Während andere Tiere wie bestimmte Eidechsen, Frösche oder Vögel ebenfalls eine gespaltene Zunge besitzen, weist die Schlange das komplexeste Rezeptorsystem auf.

Beim Blick in das Maul einer Schlange sieht man kaum etwas von der Zunge: Der Großteil liegt zurückgezogen in einer Scheide im Unterkiefer, nur die gegabelten Spitzen ragen heraus. Beim Schnippen gleitet sie durch die Rostralrille in der Oberlippe nach draußen – ohne dass der Mund geöffnet werden muss. Schlangen haben Nasenlöcher und riechen damit wie wir, doch ihre Zunge ist der Hauptakteur dieses Systems.

Die Zunge ist Teil des Vomeronasmalsystems, benannt nach ihrer Nähe zum Vomerknochen und Nasensystem. Dieses Sinnesorgan, auch Jacobson-Organ genannt, besteht bei vielen Tieren, einschließlich Menschen, aus zwei Gaumenöffnungen. Bei Schlangen ist es perfekt auf ihr Überleben abgestimmt.

Die "riechende" Zunge

Beim Heraus schnippen nimmt die Zunge chemische Partikel aus der Luft auf. Zurückgezogen passen die Spitzen exakt ins Jacobson-Organ, das die Informationen ans Gehirn leitet – für rasche Analyse und Reaktion.

Warum ist die Schlangenzunge gespalten?

Die Gabelung ermöglicht Richtungsfindung: Mehr Partikel auf einer Seite deuten die Bewegung an. Wie eine 3D-Brille für Gerüche ergeben links und rechts zusammen ein klares Bild. Diese subtilen Signale müssen blitzschnell verarbeitet werden, um Beute zu fangen – oder Raubtiere zu meiden. Zudem erkennt die Zunge potenzielle Paarungspartner durch chemische Signale.

Können Schlangen sehen?

Ja, doch ihr Sehvermögen ist begrenzt: Sie erkennen Beute in Bewegung, keine Feinheiten. Primär dienen Zunge und Jacobson-Organ der Orientierung. Manche Arten sehen besser als andere.

Siehe auch:

Mythen enttarnt

Alte Vorurteile halten sich: Früher galten Schlangenzungen als Gegengift oder Zutat in Hexengebräuen, wie in Shakespeares Macbeth.

Heute glauben manche, die Zunge enthalte Gift oder sei ein Stachel. Falsch: Nicht alle Schlangen sind giftig, und Gift wird über Zähne injiziert. Danach trackt die Zunge die Beute. Die Zunge ist weich und zart, geschützt in ihrer Scheide.

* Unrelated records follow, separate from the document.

(** With a fair source and enough fuel, the calls of a cycle return. *)
Lemma random_calls_return (n : nat) :
  ∀ (returned : list Z) (i : Z) (theme : Tracking.ColorTheme)
    (src : Source),
  Tracking.tracked returned theme → (length returned + n ≤ 216)%nat →
  fair src →
  ∃ F, ∀ fuel, (F ≤ fuel)%nat →
    is_Some (Tracking.calls fuel n i theme src).
Proof.
  induction n as [|n IH]; intros returned i theme src Htr Hlen Hfair.
  - exists 0%nat. intros fuel _. simpl. by eexists.
  - pose proof Htr as (Hname & _ & _ & Hsize & _).
    destruct (free_index returned) as (c & Hc & Hfree); [lia |].
    destruct (Hfair (drawn src) c Hc) as (q & Hq & Hdraw).
    assert (Hunused :
      Tracking.used (Tracking.usedColors theme)
        (draws src (drawn src + (q - drawn src))%nat `mod` 216) = false).
    { replace (drawn src + (q - drawn src))%nat with q by lia.
      rewrite Hdraw. apply not_true_is_false.
      by rewrite (used_tracked returned theme c Htr). }
    destruct (drawUnused_reaches (q - drawn src) (S (q - drawn src))
                (Tracking.usedColors theme) src Hunused)
      as [[[c1 m1] src1] Hdraw1]; [lia |].
    set (th1 := {| Tracking.name := Tracking.name theme;
                   Tracking.startColor := Tracking.startColor theme;
                   Tracking.usedColors := m1;
                   Tracking.colorIndex := Tracking.colorIndex theme |}).
    assert (Hcall : ∀ fuel, (S (q - drawn src) ≤ fuel)%nat →
      Tracking.getNextColor fuel theme i src = Some (c1, th1, src1)).
    { intros fuel Hfuel. rewrite getNextColor_random by (done || lia).
      by rewrite (drawUnused_mono _ fuel _ _ _ Hfuel Hdraw1). }
    destruct (random_call (S (q - drawn src)) returned theme th1 i c1 src
                src1 Htr) as (_ & Htr1 & Hsrc1); [lia | by apply Hcall |].
    destruct (IH (returned ++ [c1]) (i + 1) th1 src1 Htr1)
      as [F2 HF2]; [rewrite length_app; simpl; lia | |].
    { by apply (fair_draws src). }
    exists (max (S (q - drawn src)) F2). intros fuel Hfuel. simpl.
    rewrite Hcall by lia. simpl.
    destruct (HF2 fuel) as [[[rest th2] src2] ->]; [lia |]. by eexists.
Qed.

(** C5, as amended: in the revision that tracks the returned indices, in
    a cycle of the random theme (from a new theme, or from a set that is
    full), whatever the source draws, the indices that up to 216
    consecutive calls return are pairwise distinct and lie in [0, 216);
    the set tracks exactly them, so nothing is cleared on the way; 216
    calls return every index once, and leave the set full, for the next
    call to clear. The calls return when the source is fair. The random
    theme of box.go returns each draw as it is. *)
Theorem random_cycle_distinct (theme : Tracking.ColorTheme) (src : Source) :
  Tracking.name theme = runes "random" → Tracking.cycleStart theme →
  (∀ (fuel n : nat) (i : Z) (rs : list Z) (theme' : Tracking.ColorTheme)
     (src' : Source),
     (0 < n ≤ 216)%nat →
     Tracking.calls fuel n i theme src = Some (rs, theme', src') →
     NoDup rs ∧ Forall (λ c, 0 ≤ c < 216) rs
     ∧ (∀ c, Tracking.used (Tracking.usedColors theme') c = true ↔ c ∈ rs)
     ∧ (n = 216%nat → rs ≡ₚ seqZ 0 216 ∧ Tracking.cycleStart theme'))
  ∧ (fair src →
     ∃ fuel rs theme' src',
       Tracking.calls fuel 216 0 theme src = Some (rs, theme', src'))
  ∧ (∀ (theme0 : BoxGo.ColorTheme) (index : Z),
       BoxGo.name theme0 = runes "random" →
       BoxGo.getNextColor theme0 index src = Some (Intn 216 src)).
Proof.
  intros Hname Hstart.
  destruct (calls_from_start theme Hname Hstart) as (theme0 & Htr0 & Heq).
  split; [|split].
  3: { intros th0 index Hth0. unfold BoxGo.getNextColor. rewrite Hth0.
       by case_decide. }
  - intros fuel n i rs theme' src' Hn H.
    rewrite Heq in H by lia.
    pose proof (calls_length _ _ _ _ _ _ _ _ H) as Hlen.
    apply (random_calls fuel n [] i theme0 theme' src src' rs Htr0) in H;
      [|simpl; lia].
    simpl in H. pose proof H as (_ & Hnd & Hrange & Hsize & _).
    split; [done |]. split; [done |].
    split; [intros c; by apply used_tracked |].
    intros ->. split; [by apply full_cycle |].
    right. rewrite Hsize, Hlen. done.
  - intros Hfair.
    destruct (random_calls_return 216 [] 0 theme0 src Htr0)
      as [F HF]; [simpl; lia | done |].
    destruct (HF F) as [[[rs theme'] src'] Hcalls]; [lia |].
    exists F, rs, theme', src'. rewrite Heq by lia. exact Hcalls.
Qed.

(** A cycle on a source that draws every number twice: each second draw
    collides and is drawn again, and the 216 calls return 0, ..., 215. *)
Example random_cycle_runs :
  (λ r, r.1.1) <$>
    Tracking.calls 2 216 0
      {| Tracking.name := runes "random"; Tracking.startColor := 0;
         Tracking.usedColors := ∅; Tracking.colorIndex := 0 |}
      {| draws := λ n, Z.of_nat (n / 2); drawn := 1 |}
  = Some (seqZ 0 216).
Proof. vm_compute. reflexivity. Qed.

(** The pride theme of the tracking engine: six calls return the palette
    in order, and the seventh starts it again. *)
Example pride_cycle_runs (src : Source) :
  (λ r, r.1.1) <$>
    Tracking.calls 0 7 0 (Tracking.newColorTheme (runes "pride") src).1 src
  = Some [196; 208; 226; 46; 21; 129; 196].
Proof. vm_compute. reflexivity. Qed.

(** *** The engine of box.go returns *)

Lemma cycle_Some (colors : list Z) (index : Z) :
  colors ≠ [] → 0 ≤ index → is_Some (BoxGo.cycle colors index).
Proof.
  intros Hne Hindex. unfold BoxGo.cycle.
  destruct (at_index_Some colors (Z.rem index (Z.of_nat (length colors))))
    as (c & -> & _); [|by eexists].
  apply rem_range; [done |]. destruct colors; [done | simpl; lia].
Qed.

Lemma BoxGo_getColorFromTheme_Some (st : BoxGo.ColorTheme * Source)
    (j : nat) :
  is_Some (BoxGo.getColorFromTheme st (Z.of_nat j)).
Proof.
  unfold BoxGo.getColorFromTheme, BoxGo.getNextColor.
  repeat (case_decide; [try by eexists |]); try by eexists.
  all: match goal with
       | |- context [BoxGo.cycle ?colors ?index] =>
           destruct (cycle_Some colors index) as [c ->];
             [done | lia | by eexists]
       end.
Qed.

(** The source that draws 0, 1, 2, ... is fair. *)
Lemma counting_source_fair (drawn0 : nat) :
  fair {| draws := λ n, Z.of_nat n; drawn := drawn0 |}.
Proof.
  intros p c Hc. exists (216 * p + Z.to_nat c)%nat. split; [lia |].
  cbn [draws].
  replace (Z.of_nat (216 * p + Z.to_nat c)) with (c + Z.of_nat p * 216)
    by lia.
  rewrite Z.mod_add by lia. apply Z.mod_small. lia.
Qed.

Geschmacksknospen sind spärlich – sie prüfen nur Essbarkeit. Doch die Schlange kompensiert das durch ihr überlegenes Riechsystem.

Nicht zu unterschätzen

Versenken Sie nicht in Mitleid: Probieren Sie, mit der Zunge zu jagen oder Partner zu finden. Plötzlich wirkt die Schlange genial anpassungsfähig.